___ EXERCISE MATERIAL

(** ** Re-binding *)
Lemma option_is_none {A} (o : option A) : bool_decide (is_Some o) = false → o = None.
Proof. intros Hn%bool_decide_eq_false. by apply eq_None_not_Some. Qed.
(** A binding no other share serves can be given to a share. *)
Lemma fresh_binding st share_id binding t c : store_ok st → provider_conflict (has_id share_id) [binding] st = None →
  t ∈ shares st → s_id t ≠ share_id → c ∈ s_bindings t → sb_app binding = sb_app c → sb_provider_id binding ≠ sb_provider_id c.
Proof.
  intros [Hshape _] Hn Ht Hi Hc. eapply (no_conflict (has_id share_id) [binding]); [done|exact Ht|by apply has_id_false| |by left|done].
  by apply so_live, (st_shares _ Hshape).
Qed.
Lemma with_capacity_frame c s : same_frame s (with_capacity c s).
Proof. unfold with_capacity. frames. Qed.
Lemma update_ok now share_id binding c st : store_ok st → trim (sb_provider_id binding) ≠ "" →
  store_ok (update_binding_inner now share_id binding c st).1.
Proof.
  intros Hok Hnamed. unfold update_binding_inner. destruct (bool_decide _) eqn:Hc; [done|]. apply option_is_none in Hc.
  destruct (get_share share_id st) as [s|] eqn:Hs; [|done]. destruct (negb (str_eqb _ _)); [done|].
  destruct (negb (bool_decide (sb_app binding = s_app s))) eqn:Ha; [done|].
  apply negb_false_iff, bool_decide_eq_true in Ha.
  destruct (List.find _ (s_bindings s)) as [previous|] eqn:Hf; [|done]. cbn [fst].
  pose proof (find_some _ _ Hf) as [_ Hprev%bool_decide_eq_true].
  destruct (get_share_elem _ _ _ Hs) as [Hin Hi]. pose proof (st_shares _ (st_shape _ Hok) s Hin) as [Hcount Happs Hnames Hprim Hlive].
  eapply (stored_update _ s); [done|done|by destruct c| |].
  - eapply (share_ok_frame (s <| s_bindings ::= alter_first (λ b, bool_decide (sb_app b = sb_app binding)) (λ _, binding) |>
                     <| s_provider_id := sb_provider_id binding |> <| s_provider_type := sb_provider_type binding |>)).
    { destruct c; repeat split; done. }
    split; cbn; [| | | |done].
    + by rewrite <-(length_map sb_app), (fmap_alter_found _ sb_app _ _ _ Hf), length_map.
    + by rewrite (fmap_alter_found _ sb_app _ _ _ Hf).
    + intros b [->|Hb]%alter_first_const; [done|auto].
    + rewrite <-Ha. replace (mk_binding _ _ _) with binding by by destruct binding. by eapply (alter_first_found _ (λ _, binding)).
  - intros t b d Ht Hne Hb Hnb. assert (b = binding) as ->; [|by apply (fresh_binding st share_id)].
    destruct c; cbn in Hb; apply alter_first_const in Hb as [->|?]; done.
Qed.
Lemma sort_bindings_Permutation l : sort_bindings l ≡ₚ l.
Proof. apply merge_sort_Permutation. Qed.
Lemma add_ok now share_id binding c st : store_ok st → trim (sb_provider_id binding) ≠ "" →
  store_ok (add_binding_inner now share_id binding c st).1.
Proof.
  intros Hok Hnamed. unfold add_binding_inner. destruct (bool_decide _) eqn:Hc; [done|]. apply option_is_none in Hc.
  destruct (get_share share_id st) as [s|] eqn:Hs; [|done]. destruct (existsb _ _) eqn:Hex; [done|].
  destruct (3 <=? length (s_bindings s))%nat eqn:Hl; [done|]. apply Nat.leb_gt in Hl. cbn [fst].
  destruct (get_share_elem _ _ _ Hs) as [Hin Hi]. pose proof (st_shares _ (st_shape _ Hok) s Hin) as [Hcount Happs Hnames Hprim Hlive].
  pose proof (sort_bindings_Permutation (s_bindings s ++ [binding])) as Hp.
  assert (sb_app binding ∉ sb_app <$> s_bindings s) as Hnew.
  { intros (b & Hb & Hbin)%list_elem_of_fmap. apply not_true_iff_false in Hex. apply Hex, existsb_exists. exists b.
    rewrite <-list_elem_of_In. split; [done|]. by apply bool_decide_eq_true. }
  eapply (stored_update _ s); [done|done|by destruct c| |].
  - eapply (share_ok_frame (s <| s_bindings ::= λ l, sort_bindings (l ++ [binding]) |>)); [destruct c; by repeat split|].
    split; cbn; [| | | |done].
    + rewrite Hp, length_app. cbn. lia.
    + rewrite Hp, fmap_app. apply NoDup_app. split; [done|]. split; [|apply NoDup_singleton].
      by intros a Ha ->%list_elem_of_singleton.
    + intros b. rewrite Hp. intros [Hb| ->%list_elem_of_singleton]%elem_of_app; auto.
    + rewrite Hp. apply elem_of_app. by left.
  - intros t b d Ht Hne Hb Hnb. assert (b = binding) as ->; [|by apply (fresh_binding st share_id)].
    assert (b ∈ s_bindings s ++ [binding]) as Hb' by (rewrite <-Hp; by destruct c).
    apply elem_of_app in Hb' as [?| ->%list_elem_of_singleton]; done.
Qed.
Lemma reprimed_same removed s : s_id (reprimed removed s) = s_id s ∧ s_bindings (reprimed removed s) = s_bindings s ∧
  s_status (reprimed removed s) = s_status s.
Proof. unfold reprimed. by repeat case_match. Qed.
Lemma reprimed_primary removed s : s_bindings s ≠ [] →
  (s_app s ≠ sb_app removed → mk_binding (s_app s) (s_provider_id s) (s_provider_type s) ∈ s_bindings s) →
  mk_binding (s_app (reprimed removed s)) (s_provider_id (reprimed removed s)) (s_provider_type (reprimed removed s)) ∈ s_bindings s.
Proof.
  intros Hne Hp. unfold reprimed. case_bool_decide as Ha; [|auto]. destruct (s_bindings s) as [|[] ?] eqn:E; [done|]. cbn. by left.
Qed.
Lemma remove_ok now share_id app provider_id st : store_ok st → store_ok (remove_binding now share_id app provider_id st).1.
Proof.
  intros Hok. unfold remove_binding. destruct (get_share share_id st) as [s|] eqn:Hs; [|done].
  destruct (length (s_bindings s) <=? 1)%nat eqn:Hl; [done|]. apply Nat.leb_gt in Hl.
  set (this := λ b, bool_decide (sb_app b = app) && str_eqb (sb_provider_id b) provider_id).
  destruct (List.find this (s_bindings s)) as [removed|] eqn:Hf; [|done]. cbn [fst].
  set (s0 := s <| s_bindings ::= remove_first this |>).
  destruct (get_share_elem _ _ _ Hs) as [Hin Hi]. pose proof (st_shares _ (st_shape _ Hok) s Hin) as [Hcount Happs Hnames Hprim Hlive].
  pose proof (remove_first_length this _ _ Hf) as Hlen. destruct (reprimed_same removed s0) as (Hri & Hrb & Hrs).
  eapply (stored_update _ s); [done|done|exact Hri| |].
  - eapply (share_ok_frame (reprimed removed s0)); [by repeat split|].
    split; rewrite ?Hrb, ?Hrs; cbn.
    + lia.
    + eapply sublist_NoDup; [exact Happs|]. apply fmap_sublist, remove_first_sublist.
    + intros b Hb%remove_first_elem. auto.
    + apply (reprimed_primary removed s0).
      * cbn. intros E. rewrite E in Hlen. cbn in Hlen. lia.
      * intros Hne. apply (remove_first_other _ _ _ _ Hf); [done|]. intros Heq. apply Hne. by rewrite <-Heq.
    + done.
  - intros t b d _ _ Hb Hnb. exfalso. apply Hnb. change (b ∈ s_bindings (reprimed removed s0)) in Hb.
    rewrite Hrb in Hb. exact (remove_first_elem _ _ _ Hb).
Qed.
(* ===== verification/ShareWitness.v ===== *)
(** * The store of shares at concrete inputs *)
From S2P Require Import Prelude RustStr Json Providers ModelIdentity ValuePricing QuotaCycle.
From S2P Require Import TokenPeriod Gregorian UserUsage UserGrant MarketTrials MarketGrants Shares ShareGate.
From S2P Require Import ShareGateProofs ShareGrants ShareGrantsProofs ShareBindings ShareStoreProofs ShareInvariant.
From Stdlib Require Import ZArith Lia.

Local Open Scope Z_scope.

(** ** Two shares of one owner *)
Definition sample_display (_ : ValueError) : string := "invalid value quota".
Definition user_grant (email role : string) (manager : ShareGrantManager) : ShareUserGrant :=
  mk_grant email role true (mk_policy None (Some 50) None Lifetime None None []) None None user_usage_default None None
    None None None 1 1 None 1 manager None.
Definition sample_share (id provider : string) (app : AppKind) (limit : option Z) (used : Z) : Share :=
  mk_share
    (MarketTrials.mk_share id (Some "owner@example.com")
       {["owner@example.com" := user_grant "owner@example.com" "owner" Owner;
         "old@example.com" := user_grant "old@example.com" "shareto" Manual;
         "market@example.com" := user_grant "market@example.com" "shareto" RouterShareMarket]} ∅ ∅ ∅ 0 ∅)
    "" app provider PTClaudeOAuth None true "active" (Some id) (mk_share_policy limit None None false false false 60 true (mk_media false false false)) used 3 1 true
    None [mk_binding app provider PTClaudeOAuth] [] None None None None None None 1 1 0 None 0 None.
Definition sample_store : ShareStore :=
  mk_store [sample_share "one" "p1" Claude (Some 100) 100; sample_share "two" "p2" Codex None 7]
    [mk_tombstone "gone" "op" 1 None None None None] None Unknown None.
Lemma sample_store_ok : store_ok sample_store.
Proof.
  split; [split|]; cbn.
  - apply NoDup_cons. split; [|apply NoDup_singleton]. by intros ?%list_elem_of_singleton.
  - intros s [->| ->%list_elem_of_singleton]%elem_of_cons; split; cbn; try done; try lia; try apply NoDup_singleton.
    1,3: by intros b ->%list_elem_of_singleton. all: by left.
  - intros t s ->%list_elem_of_singleton [->| ->%list_elem_of_singleton]%elem_of_cons; done.
  - apply NoDup_singleton.
  - intros s t [->| ->%list_elem_of_singleton]%elem_of_cons [->| ->%list_elem_of_singleton]%elem_of_cons Hne; try done;
      by intros b c ->%list_elem_of_singleton ->%list_elem_of_singleton.
Qed.
(** Operations of many kinds, accepted and refused. *)
Definition sample_ops : list store_op :=
  [ OAddBinding 5 "two" (mk_binding Claude "p3" PTClaudeOAuth) None;
    OAddBinding 5 "two" (mk_binding Claude "p1" PTClaudeOAuth) None;
    OInvoke "one" Claude (Some "old@example.com") 10;
    ORecord 11 "two" (Some "old@example.com") 30 11 true;
    OProject "one" "fingerprint"; ODescriptor "one" 1 "fingerprint" 1 None (Ok 12);
    OPause "two"; OUpdateBinding 13 "two" (mk_binding Codex "p4" PTClaudeOAuth) (Some "pool");
    ORemoveBinding 14 "two" Codex "p4"; OResume "one"; OBindAll 15 "next@example.com"; ODelete "op2" 16 "two" None;
    OImport [sample_share "gone" "p5" Gemini None 0] ].
Example sample_run : (λ s, (s_id s, s_status s, s_tokens_used s, s_bindings s)) <$>
    shares (run 0 sample_display sample_store sample_ops)
  = [("one", "active", 100, [mk_binding Claude "p1" PTClaudeOAuth]); ("gone", "active", 0, [mk_binding Gemini "p5" PTClaudeOAuth])].
Proof. vm_compute. reflexivity. Qed.
Lemma store_sample_ops_ok : Forall op_ok sample_ops.
Proof. repeat constructor; cbn; try done; lia. Qed.

Lemma sample_spent : all_spent "one" sample_store.
Proof.
  intros s [->| ->%list_elem_of_singleton]%elem_of_cons Hid; [|done]. exists 100. cbn. unfold U64_MAX. split_and!; [done|lia|lia].
Qed.
Definition sample_resumes : list store_op := [OResume "one"; ORestore; OBindAll 15 "next@example.com"; OSync "one" 3 None (Ok 5)].

(** ** The grants of a share *)
Definition sample_incoming : gmap string ShareUserGrant :=
  {["New@Example.com" := user_grant "" "shareto" Manual]}.
Definition sample_patch : result SharePatchError (gmap string ShareUserGrant) :=
  normalize_user_grants sample_display 20 sample_incoming (s_grants (sample_share "one" "p1" Claude None 0))
    (Some "owner@example.com").
Definition sample_patched : gmap string ShareUserGrant := match sample_patch with Ok m => m | Err _ => ∅ end.
Example sample_patched_active : (λ g, (gr_active g, gr_role g)) <$> sample_patched
  = {["owner@example.com" := (true, "owner"); "old@example.com" := (false, "shareto");
      "market@example.com" := (true, "shareto"); "new@example.com" := (true, "shareto")]}.
Proof. vm_compute. reflexivity. Qed.
Lemma patch_grants_named_users_witness :
  ∃ e g, entry_email "New@Example.com" (user_grant "" "shareto" Manual) = Ok e ∧ sample_patched !! e = Some g ∧ gr_active g = true.
Proof.
  assert (sample_patch = Ok sample_patched) as Hp by (vm_compute; reflexivity).
  destruct (patch_grants_named_users sample_display 20 sample_incoming (s_grants (sample_share "one" "p1" Claude None 0))
    (Some "owner@example.com") sample_patched Hp) as (_ & _ & Hn).
  apply (Hn "New@Example.com"). reflexivity.
Defined.
Definition handed_over : Share :=
  (bind_share_to_client_owner 20 "next@example.com" (sample_share "one" "p1" Claude None 0)).2.
Lemma reconciled_share_has_one_owner_witness :
  ∃ g, s_grants (reconcile_user_grants 21 handed_over) !! "next@example.com" = Some g ∧ owns "next@example.com" g.
Proof.
  apply (reconciled_share_has_one_owner 21 handed_over "next@example.com"). vm_compute. reflexivity.
Defined.

(** ** Usage *)
Definition weekly_grant : ShareUserGrant :=
  user_grant "old@example.com" "shareto" Manual <| gr_policy := Gregorian.sample_policy |>
    <| gr_usage_rebase := Some (mk_rebase SevenDays (Some 60000) None None 40 0) |>.
Lemma weekly_usable : usable (gr_policy weekly_grant).
Proof.
  apply (validated_usable (λ _, "") _ 604860000); [reflexivity| |discriminate]. unfold is_i64, I64_MIN, I64_MAX. lia.
Qed.
(** A caller with a grant is admitted to the share that has tokens left, and not to the other. *)
Example sample_gate : (λ id, snd <$> validate_for_invocation 0 id (if str_eqb id "two" then Codex else Claude) (Some " OLD@example.com ") 20 sample_store)
    <$> ["two"; "one"]
  = [Ok (Ok (mk_invocation "two" "two" None (Some "old@example.com") None));
     Ok (Err (mk_rejection Exhausted "Share token quota has been exhausted. Reset usage or increase the token limit." true None))].
Proof. vm_compute. reflexivity. Qed.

______

**TASK BRIEF**
Above are records; repeat only the lines starting at the line with "(** A caller" and ending at the line with "[Ok (Ok (mk_invocation", exactly as they appear, both included.

**RESPONSE**
(** A caller with a grant is admitted to the share that has tokens left, and not to the other. *)
Example sample_gate : (λ id, snd <$> validate_for_invocation 0 id (if str_eqb id "two" then Codex else Claude) (Some " OLD@example.com ") 20 sample_store)
    <$> ["two"; "one"]
  = [Ok (Ok (mk_invocation "two" "two" None (Some "old@example.com") None));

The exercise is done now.